Я не думаю, что сам отец Шмеман может сделать какой-либо другой вывод из фактов. Он учил нас в семинарии, что «взаимное общение» должно предполагать общую веру и жизнь. Если он все еще верит в то, чему учил нас, он должен далее признать, что «взаимное общение» без этого императива подразумевает экклезиологию, которой православные не могут придерживаться. Каковы же тогда последствия для Митрополии, которая стремится к автокефалии от Москвы? Но что важнее этого семилетнего обмана, следует ли отрицать, что в основе его лежит «дух времени»? Разве экуменизм не является порождением духа времени? Разве не пагубное влияние экуменизма на Православие сблизило Москву и Митрополию и отдалило от Русского Зарубежного Синода?
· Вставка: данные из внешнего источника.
Definition class_line (class : string) (t : tok) (s : server) : res (option Z * server) :=
  if is_comment (token t) then mret (None, s) else
  '(t, s) ← (if ci_eq (token t) "port" then port_loop (line_fuel t) t s else mret (t, s));
  '(t, s) ← (if ci_eq (token t) "server" then server_loop (line_fuel t) class t s
             else mret (t, s));
  if ci_eq (token t) "end" then
    t ← parserTokenize (remainder t);
    mret (if ci_eq (token t) "class" then Some PARSER_SUCCESS else None, s)
  else mret (None, s).

Fixpoint class_loop (fuel : nat) (class f : string) (s : server) : res (Z * string * server) :=
  match fuel with
  | O => NoFuel
  | S fuel =>
      match fgets f with
      | None => mret (PARSER_FAILURE, f, s)
      | Some (buffer, f) =>
          t ← parserTokenize (Some buffer);
          '(r, s) ← class_line class t s;
          match r with
          | Some r => mret (r, f, s)
          | None => class_loop fuel class f s
          end
      end
  end.

Definition parserParseClass (class f : string) (s : server) : res (Z * string * server) :=
  class_loop (S (String.length f)) class f s.

(** ** Sounds *)

(** Pairs of bytes as 16-bit samples. *)
Fixpoint shorts (l : list Z) : list Z :=
  match l with
  | a :: b :: l => i16 (a + 256 * b) :: shorts l
  | _ => []
  end.

Definition parserGetFileSize (path : string) : Z :=
  match contents path with Some l => i32 (Z.of_nat (List.length l)) | None => -1 end.

(** The samples and their number. *)
Definition parserLoadSoundFile (path : string) : option (list Z * Z) :=
  match contents path with
  | None => None
  | Some l => Some (shorts l, parserGetFileSize path `quot` 2)
  end.

Definition parserScanDir (dir : string) : option (list string) :=
  merge_sort name_ge <$> readdir dir.

(** The loop over the files, from the last to the first. *)
Fixpoint load_loop (names : list string) (snd_path : string) (index : Z) (entry : option EVENT_ENTRY)
  : res (bool * option EVENT_ENTRY) :=
  match names with
  | [] => mret (true, entry)
  | n :: names =>
      if ci_eq n ".." || ci_eq n "." then load_loop names snd_path index entry
      else match parserLoadSoundFile (snd_path +:+ "/" +:+ n) with
           | None => mret (false, entry)
           | Some (sound, length) =>
               '(_, entry) ← engineEventEntryAssignSnd index (Some sound) length entry;
               load_loop names snd_path (index + 1) entry
           end
  end.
Разве это не настолько ослабило совесть православных, что «прощение» стало предлогом для игнорирования христианских доктрин, канонов и моральных предписаний?

Я думаю, отец Шмеман осознает роль экуменизма в новом соглашении между Митрополией и Москвой. Он знает и негодует на упрекающую критику Синода этого «соглашения». Например, разве «секретная встреча» между Митрополией и Москвой в Женеве не проходила под эгидой ВСЦ? Разве представители ВСЦ не присутствовали на недавней встрече в Нью-Йорке? Из этого следует, что его защита экуменического движения должна была включать роспуск синодальной оппозиции к нему. Более того, он должен был предвидеть те серьезные и неловкие вопросы, которые зададут люди Митрополии, услышав, что Москва предоставит автокефалию — почему после стольких лет Московский Патриархат внезапно стал приемлемым для нас? Как мы можем верить, что он теперь может действовать независимо от своих коммунистических хозяев? Почему мы не получили автокефалию в 1946 году? Что мы отдали, чтобы получить ее? Тогда люди могут начать верить, что ответы на эти вопросы как-то связаны с изменением настроения обеих иерархий. Они могут подумать, что экуменическое движение и ВСЦ, вовлечённые в это, могут быть переоценены, что Синод может быть прав во всём, что 1946 год был ошибкой.1 Два прихода Митрополии уже вернулись в Синод, а другие грозятся сделать то же самое.

___
1. Не подлежит сомнению, что Митрополия была частью Русского Зарубежного Синода, но отделилась от него в 1946 году. Кливлендский Собор, пишет Димитрий Григорьев, «провозгласил выход Американской Митрополии из состава Русского Зарубежного Синода. С тех пор Синодальная группа снова стала отчетливо отделенной церковной организацией в Америке» («Исторический фон Православия в Америке». Saint Vladimir's Seminary Quarterly, Ibid., p. 41. Г-н Григорьев не приводит никаких причин для «выхода».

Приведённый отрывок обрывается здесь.